Stored items
---+---

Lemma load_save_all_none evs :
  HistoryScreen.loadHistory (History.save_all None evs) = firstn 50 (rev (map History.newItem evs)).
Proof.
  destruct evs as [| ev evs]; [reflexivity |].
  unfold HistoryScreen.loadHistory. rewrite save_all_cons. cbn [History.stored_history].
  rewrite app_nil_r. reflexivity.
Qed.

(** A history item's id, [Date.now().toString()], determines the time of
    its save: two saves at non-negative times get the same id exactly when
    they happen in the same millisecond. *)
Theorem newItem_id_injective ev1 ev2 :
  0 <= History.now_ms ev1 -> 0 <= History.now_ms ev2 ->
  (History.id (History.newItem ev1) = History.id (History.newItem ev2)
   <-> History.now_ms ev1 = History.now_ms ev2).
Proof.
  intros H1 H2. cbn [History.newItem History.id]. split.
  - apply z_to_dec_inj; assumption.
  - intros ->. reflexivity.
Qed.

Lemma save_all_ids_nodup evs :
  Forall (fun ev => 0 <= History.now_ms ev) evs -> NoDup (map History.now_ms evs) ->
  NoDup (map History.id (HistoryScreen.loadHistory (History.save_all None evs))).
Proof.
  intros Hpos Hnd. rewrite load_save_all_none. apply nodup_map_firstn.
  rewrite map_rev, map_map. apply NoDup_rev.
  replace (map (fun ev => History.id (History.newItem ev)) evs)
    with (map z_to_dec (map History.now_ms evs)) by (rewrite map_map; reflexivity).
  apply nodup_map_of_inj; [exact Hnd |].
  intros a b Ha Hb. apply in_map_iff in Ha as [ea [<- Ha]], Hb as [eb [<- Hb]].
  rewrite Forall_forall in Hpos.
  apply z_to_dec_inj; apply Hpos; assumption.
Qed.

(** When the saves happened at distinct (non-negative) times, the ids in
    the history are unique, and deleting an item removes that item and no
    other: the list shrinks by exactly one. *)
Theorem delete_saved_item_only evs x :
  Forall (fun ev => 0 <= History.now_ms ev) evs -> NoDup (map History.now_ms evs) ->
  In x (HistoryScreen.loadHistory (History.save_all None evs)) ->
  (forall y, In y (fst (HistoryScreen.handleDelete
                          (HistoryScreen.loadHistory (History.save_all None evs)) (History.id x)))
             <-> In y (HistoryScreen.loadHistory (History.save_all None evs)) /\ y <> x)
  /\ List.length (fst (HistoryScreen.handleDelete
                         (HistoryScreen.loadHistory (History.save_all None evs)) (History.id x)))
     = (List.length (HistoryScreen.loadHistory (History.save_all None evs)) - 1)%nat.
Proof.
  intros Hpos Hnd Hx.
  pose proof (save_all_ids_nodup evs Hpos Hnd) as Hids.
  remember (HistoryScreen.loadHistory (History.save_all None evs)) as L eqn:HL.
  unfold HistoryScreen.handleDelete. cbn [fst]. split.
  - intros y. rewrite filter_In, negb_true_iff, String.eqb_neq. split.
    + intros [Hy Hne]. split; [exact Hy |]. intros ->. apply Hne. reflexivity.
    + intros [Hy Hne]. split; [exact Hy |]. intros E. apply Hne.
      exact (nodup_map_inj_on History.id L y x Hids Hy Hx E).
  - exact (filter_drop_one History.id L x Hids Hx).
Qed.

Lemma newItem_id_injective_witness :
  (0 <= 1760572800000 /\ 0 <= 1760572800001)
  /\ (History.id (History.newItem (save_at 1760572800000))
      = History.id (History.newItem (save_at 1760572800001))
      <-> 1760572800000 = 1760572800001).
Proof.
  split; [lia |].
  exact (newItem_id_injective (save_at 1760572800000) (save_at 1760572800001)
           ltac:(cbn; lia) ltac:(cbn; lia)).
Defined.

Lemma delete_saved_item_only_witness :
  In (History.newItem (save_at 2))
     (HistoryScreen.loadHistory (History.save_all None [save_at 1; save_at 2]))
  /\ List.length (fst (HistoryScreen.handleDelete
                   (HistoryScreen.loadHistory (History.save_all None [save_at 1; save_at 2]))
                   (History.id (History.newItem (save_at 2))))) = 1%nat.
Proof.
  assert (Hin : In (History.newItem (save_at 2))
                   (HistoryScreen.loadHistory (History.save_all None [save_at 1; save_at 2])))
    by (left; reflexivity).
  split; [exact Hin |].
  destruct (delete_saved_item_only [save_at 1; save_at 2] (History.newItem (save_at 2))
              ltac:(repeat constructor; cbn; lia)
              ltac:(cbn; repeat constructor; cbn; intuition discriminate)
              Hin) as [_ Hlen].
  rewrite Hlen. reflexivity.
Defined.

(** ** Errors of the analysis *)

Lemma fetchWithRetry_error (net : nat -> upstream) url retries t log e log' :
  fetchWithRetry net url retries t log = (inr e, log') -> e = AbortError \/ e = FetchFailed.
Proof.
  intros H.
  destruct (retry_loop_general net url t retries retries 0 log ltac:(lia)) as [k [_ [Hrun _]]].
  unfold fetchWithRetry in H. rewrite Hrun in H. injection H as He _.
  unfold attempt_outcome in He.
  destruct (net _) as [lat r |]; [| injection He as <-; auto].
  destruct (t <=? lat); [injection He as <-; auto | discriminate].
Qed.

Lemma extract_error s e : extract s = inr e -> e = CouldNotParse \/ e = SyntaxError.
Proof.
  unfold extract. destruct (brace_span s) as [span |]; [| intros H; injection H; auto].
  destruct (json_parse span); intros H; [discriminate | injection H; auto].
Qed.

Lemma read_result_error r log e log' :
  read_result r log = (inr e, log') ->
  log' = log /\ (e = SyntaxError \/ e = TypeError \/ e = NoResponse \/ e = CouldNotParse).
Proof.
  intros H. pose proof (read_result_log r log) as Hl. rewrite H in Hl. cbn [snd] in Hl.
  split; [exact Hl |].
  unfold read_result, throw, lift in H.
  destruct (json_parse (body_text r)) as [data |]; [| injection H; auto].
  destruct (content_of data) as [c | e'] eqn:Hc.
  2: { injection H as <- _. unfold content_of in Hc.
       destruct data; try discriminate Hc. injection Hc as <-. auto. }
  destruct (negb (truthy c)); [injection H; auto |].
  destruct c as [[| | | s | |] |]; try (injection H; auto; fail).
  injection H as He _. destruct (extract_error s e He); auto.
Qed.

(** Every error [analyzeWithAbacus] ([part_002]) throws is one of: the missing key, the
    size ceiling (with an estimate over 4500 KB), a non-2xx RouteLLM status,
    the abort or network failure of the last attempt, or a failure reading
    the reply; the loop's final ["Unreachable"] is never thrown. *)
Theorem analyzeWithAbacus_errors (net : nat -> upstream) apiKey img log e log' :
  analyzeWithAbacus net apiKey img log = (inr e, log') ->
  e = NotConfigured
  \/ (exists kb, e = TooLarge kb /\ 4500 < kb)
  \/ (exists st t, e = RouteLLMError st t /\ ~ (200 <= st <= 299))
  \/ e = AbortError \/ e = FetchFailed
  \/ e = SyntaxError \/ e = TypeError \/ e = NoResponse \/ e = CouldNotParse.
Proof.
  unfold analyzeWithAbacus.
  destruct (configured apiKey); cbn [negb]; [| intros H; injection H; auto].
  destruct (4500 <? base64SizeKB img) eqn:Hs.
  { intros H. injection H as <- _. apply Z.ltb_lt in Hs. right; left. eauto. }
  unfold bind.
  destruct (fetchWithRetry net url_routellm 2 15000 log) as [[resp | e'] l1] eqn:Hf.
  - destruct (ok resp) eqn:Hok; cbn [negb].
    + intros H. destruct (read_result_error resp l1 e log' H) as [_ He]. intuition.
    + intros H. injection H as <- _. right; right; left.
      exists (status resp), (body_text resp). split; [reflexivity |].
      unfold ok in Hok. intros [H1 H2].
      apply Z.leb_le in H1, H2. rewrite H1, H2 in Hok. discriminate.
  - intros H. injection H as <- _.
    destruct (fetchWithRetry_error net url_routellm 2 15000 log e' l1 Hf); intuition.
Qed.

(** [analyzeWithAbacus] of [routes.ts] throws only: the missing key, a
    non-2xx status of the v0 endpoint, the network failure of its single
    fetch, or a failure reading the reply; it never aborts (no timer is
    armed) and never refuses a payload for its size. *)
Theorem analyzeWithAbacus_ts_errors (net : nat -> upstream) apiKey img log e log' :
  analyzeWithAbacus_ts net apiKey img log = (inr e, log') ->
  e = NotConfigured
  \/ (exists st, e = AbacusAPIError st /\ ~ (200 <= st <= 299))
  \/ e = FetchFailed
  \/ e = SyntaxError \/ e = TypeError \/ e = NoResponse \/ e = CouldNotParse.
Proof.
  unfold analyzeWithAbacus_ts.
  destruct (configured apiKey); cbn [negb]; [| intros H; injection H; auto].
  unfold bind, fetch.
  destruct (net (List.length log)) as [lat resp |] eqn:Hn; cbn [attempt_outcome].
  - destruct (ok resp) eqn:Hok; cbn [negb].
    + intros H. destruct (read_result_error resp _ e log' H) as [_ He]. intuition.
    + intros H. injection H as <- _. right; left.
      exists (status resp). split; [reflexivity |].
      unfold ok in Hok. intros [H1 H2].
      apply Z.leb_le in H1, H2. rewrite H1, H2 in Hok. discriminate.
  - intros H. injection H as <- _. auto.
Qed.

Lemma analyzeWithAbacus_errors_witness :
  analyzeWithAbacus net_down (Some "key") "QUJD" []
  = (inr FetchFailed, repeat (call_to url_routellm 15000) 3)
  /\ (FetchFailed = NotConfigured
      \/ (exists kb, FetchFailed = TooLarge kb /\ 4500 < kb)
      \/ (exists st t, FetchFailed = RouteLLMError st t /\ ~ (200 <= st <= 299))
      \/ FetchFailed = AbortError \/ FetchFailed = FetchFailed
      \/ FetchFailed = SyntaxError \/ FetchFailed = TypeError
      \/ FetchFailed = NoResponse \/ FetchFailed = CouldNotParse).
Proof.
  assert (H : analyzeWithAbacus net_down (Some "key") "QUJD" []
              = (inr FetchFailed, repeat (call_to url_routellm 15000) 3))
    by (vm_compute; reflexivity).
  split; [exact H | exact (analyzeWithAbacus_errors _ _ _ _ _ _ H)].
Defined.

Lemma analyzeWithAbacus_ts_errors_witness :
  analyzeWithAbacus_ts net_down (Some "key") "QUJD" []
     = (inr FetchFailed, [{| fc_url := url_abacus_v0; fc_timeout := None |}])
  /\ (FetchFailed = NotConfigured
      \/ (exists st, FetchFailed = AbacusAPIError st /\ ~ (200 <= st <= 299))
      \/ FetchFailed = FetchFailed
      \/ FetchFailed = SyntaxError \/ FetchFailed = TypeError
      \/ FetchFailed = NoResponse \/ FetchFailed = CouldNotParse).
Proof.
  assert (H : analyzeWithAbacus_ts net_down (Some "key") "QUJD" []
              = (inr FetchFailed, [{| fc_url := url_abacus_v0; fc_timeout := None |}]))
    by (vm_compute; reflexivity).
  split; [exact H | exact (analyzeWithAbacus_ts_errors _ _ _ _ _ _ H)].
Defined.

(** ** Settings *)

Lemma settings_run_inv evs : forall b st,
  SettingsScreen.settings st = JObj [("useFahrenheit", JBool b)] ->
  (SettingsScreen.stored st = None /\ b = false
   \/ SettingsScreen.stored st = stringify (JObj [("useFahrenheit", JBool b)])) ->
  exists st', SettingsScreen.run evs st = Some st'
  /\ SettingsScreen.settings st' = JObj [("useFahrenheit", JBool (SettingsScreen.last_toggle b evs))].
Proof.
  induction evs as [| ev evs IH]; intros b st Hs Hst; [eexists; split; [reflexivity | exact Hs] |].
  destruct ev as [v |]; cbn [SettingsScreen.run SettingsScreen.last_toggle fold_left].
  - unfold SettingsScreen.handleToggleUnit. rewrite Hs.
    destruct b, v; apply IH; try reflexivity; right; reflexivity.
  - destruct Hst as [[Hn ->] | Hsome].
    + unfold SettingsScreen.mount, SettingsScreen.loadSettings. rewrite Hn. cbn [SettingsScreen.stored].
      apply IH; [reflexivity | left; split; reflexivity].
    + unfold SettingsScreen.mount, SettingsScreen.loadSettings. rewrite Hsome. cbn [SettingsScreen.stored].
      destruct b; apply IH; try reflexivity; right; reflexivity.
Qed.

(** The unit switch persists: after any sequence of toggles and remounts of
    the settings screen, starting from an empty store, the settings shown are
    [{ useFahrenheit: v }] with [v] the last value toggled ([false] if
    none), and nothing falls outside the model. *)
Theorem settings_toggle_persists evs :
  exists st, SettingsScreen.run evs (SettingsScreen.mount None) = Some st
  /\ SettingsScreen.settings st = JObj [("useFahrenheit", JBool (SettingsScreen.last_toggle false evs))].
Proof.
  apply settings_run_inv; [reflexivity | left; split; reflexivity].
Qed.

---+---

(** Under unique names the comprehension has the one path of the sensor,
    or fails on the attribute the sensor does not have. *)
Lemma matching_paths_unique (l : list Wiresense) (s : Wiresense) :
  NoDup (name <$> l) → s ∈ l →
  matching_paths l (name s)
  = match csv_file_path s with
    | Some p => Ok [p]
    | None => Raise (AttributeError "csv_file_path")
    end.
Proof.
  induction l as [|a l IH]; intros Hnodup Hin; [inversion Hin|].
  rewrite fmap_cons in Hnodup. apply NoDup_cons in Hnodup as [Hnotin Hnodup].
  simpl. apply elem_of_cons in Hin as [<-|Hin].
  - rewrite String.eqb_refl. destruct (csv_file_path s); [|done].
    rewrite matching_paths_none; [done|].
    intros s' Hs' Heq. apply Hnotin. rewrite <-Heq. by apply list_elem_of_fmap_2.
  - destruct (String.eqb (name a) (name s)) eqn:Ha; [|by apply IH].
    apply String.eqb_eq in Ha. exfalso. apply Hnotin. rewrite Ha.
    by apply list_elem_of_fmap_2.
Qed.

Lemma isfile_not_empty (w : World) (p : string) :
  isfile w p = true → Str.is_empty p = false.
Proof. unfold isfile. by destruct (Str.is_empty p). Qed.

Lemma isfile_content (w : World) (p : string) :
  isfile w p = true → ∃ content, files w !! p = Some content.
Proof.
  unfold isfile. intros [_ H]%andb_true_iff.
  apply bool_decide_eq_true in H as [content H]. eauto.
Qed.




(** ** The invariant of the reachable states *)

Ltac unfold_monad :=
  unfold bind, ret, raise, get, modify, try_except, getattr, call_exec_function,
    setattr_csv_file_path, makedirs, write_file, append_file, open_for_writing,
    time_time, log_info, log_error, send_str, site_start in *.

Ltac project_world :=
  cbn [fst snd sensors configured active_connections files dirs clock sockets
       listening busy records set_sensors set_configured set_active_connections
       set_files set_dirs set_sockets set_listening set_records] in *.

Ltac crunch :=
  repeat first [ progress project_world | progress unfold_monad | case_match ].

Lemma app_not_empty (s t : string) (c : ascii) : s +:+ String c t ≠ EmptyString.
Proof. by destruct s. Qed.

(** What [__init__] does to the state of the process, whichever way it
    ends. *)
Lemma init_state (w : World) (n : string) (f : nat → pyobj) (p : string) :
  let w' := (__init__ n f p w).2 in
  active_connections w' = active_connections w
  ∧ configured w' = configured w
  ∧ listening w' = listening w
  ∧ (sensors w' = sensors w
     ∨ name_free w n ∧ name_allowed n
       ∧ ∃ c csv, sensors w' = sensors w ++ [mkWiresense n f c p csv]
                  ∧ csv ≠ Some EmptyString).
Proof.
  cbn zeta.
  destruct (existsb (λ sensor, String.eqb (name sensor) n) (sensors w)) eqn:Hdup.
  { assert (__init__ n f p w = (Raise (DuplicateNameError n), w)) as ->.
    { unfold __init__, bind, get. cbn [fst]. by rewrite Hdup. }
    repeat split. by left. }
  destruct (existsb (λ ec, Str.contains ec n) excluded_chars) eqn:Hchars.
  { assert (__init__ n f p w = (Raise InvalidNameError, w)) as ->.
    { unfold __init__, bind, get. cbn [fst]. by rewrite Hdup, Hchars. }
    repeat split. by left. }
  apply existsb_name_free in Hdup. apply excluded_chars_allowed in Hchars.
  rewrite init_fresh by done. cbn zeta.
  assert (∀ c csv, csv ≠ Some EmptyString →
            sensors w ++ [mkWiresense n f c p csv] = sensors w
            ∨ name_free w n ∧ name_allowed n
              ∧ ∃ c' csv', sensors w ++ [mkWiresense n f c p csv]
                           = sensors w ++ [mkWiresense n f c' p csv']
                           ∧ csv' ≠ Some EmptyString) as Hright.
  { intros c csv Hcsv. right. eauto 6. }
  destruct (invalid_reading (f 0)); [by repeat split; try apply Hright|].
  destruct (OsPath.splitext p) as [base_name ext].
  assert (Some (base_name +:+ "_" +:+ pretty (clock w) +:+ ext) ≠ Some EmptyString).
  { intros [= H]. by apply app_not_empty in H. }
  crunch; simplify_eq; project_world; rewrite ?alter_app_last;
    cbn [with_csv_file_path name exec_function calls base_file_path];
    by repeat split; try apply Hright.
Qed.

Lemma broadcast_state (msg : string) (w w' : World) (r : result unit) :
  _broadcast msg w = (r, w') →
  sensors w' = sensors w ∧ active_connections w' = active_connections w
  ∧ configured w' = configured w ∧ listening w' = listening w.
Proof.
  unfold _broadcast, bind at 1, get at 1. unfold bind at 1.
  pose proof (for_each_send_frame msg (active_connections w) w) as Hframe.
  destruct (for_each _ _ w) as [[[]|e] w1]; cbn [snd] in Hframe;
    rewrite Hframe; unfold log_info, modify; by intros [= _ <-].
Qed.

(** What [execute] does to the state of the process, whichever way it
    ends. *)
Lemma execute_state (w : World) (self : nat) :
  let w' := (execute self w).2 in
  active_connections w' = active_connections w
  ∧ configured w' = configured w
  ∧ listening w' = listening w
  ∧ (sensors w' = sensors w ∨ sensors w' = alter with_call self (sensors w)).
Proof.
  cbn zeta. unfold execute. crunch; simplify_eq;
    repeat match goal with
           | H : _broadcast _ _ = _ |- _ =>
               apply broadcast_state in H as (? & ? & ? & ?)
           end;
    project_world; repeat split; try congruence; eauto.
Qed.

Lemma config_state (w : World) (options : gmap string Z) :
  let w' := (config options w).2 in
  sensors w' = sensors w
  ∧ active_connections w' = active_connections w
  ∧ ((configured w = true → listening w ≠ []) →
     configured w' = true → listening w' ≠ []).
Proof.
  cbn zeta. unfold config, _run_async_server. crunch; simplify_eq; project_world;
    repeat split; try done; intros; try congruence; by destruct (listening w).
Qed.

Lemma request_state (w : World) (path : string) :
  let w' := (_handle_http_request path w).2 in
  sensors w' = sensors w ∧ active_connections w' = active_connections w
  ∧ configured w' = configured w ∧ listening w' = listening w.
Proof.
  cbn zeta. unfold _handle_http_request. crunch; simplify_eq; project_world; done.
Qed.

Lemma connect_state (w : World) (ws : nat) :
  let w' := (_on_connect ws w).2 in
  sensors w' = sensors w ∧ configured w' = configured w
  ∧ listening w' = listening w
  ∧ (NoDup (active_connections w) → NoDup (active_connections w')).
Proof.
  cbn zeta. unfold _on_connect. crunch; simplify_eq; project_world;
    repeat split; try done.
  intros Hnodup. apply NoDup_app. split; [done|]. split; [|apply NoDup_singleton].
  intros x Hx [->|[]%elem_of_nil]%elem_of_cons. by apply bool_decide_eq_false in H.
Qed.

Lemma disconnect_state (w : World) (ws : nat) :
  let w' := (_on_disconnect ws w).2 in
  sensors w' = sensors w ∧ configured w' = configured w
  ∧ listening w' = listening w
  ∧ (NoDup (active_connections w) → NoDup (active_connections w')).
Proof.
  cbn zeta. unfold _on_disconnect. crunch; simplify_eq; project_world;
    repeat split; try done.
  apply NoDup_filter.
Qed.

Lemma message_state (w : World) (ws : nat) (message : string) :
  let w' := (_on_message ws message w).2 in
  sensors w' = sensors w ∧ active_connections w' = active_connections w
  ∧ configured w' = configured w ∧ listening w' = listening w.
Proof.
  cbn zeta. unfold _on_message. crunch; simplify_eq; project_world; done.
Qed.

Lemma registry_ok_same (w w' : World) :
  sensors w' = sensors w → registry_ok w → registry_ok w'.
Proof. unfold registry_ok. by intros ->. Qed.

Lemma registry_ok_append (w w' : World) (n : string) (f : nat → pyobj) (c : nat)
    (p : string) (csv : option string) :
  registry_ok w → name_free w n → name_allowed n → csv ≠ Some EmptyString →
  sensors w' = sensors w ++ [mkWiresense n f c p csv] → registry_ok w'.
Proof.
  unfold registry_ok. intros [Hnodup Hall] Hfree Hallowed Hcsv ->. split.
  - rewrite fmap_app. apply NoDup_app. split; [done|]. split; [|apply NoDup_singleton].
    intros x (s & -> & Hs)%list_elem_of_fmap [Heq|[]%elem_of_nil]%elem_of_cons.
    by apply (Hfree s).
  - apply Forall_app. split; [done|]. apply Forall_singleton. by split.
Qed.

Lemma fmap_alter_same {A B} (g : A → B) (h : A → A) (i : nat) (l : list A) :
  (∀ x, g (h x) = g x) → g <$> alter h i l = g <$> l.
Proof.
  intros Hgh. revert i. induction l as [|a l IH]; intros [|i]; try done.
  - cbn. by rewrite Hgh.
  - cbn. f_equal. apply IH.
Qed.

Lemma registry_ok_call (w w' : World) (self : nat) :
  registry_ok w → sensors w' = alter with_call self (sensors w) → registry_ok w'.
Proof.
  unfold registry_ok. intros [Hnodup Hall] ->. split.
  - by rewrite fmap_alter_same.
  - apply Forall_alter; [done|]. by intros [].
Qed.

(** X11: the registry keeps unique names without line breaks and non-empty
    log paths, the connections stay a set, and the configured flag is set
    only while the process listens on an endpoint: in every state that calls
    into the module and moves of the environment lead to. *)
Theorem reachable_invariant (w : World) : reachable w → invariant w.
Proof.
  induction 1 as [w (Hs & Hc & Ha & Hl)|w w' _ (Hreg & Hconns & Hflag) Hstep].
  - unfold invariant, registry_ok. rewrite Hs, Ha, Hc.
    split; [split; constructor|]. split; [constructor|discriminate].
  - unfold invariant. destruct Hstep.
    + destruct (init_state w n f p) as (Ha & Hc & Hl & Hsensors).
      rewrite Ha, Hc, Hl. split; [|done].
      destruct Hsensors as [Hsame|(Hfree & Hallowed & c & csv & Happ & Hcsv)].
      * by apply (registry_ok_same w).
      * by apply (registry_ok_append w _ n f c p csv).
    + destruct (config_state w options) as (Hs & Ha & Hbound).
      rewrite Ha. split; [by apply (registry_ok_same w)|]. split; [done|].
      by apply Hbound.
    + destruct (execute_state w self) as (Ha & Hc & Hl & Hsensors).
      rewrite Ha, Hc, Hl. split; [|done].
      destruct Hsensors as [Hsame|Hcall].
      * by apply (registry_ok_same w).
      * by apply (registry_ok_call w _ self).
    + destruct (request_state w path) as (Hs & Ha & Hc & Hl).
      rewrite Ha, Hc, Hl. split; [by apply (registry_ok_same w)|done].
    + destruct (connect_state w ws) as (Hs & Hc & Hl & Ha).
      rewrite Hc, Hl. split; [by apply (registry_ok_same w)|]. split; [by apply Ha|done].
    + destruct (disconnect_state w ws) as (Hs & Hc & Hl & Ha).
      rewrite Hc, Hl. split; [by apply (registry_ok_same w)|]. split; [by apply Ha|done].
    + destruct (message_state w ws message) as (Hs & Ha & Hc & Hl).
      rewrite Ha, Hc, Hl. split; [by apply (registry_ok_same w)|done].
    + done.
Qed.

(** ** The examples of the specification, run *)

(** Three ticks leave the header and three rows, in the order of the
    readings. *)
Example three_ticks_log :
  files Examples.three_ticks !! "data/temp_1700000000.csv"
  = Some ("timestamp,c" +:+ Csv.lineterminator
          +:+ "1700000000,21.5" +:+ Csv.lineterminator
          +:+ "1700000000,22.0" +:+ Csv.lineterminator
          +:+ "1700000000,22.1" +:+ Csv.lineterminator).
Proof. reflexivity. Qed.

---+---

◆ **WHAT YOU SHOULD DO**: Using the records above, pull out each line where the word "pyobj" occurs.

◆ **ANSWER FOR THE TASK**:
Lemma init_state (w : World) (n : string) (f : nat → pyobj) (p : string) :
Lemma registry_ok_append (w w' : World) (n : string) (f : nat → pyobj) (c : nat)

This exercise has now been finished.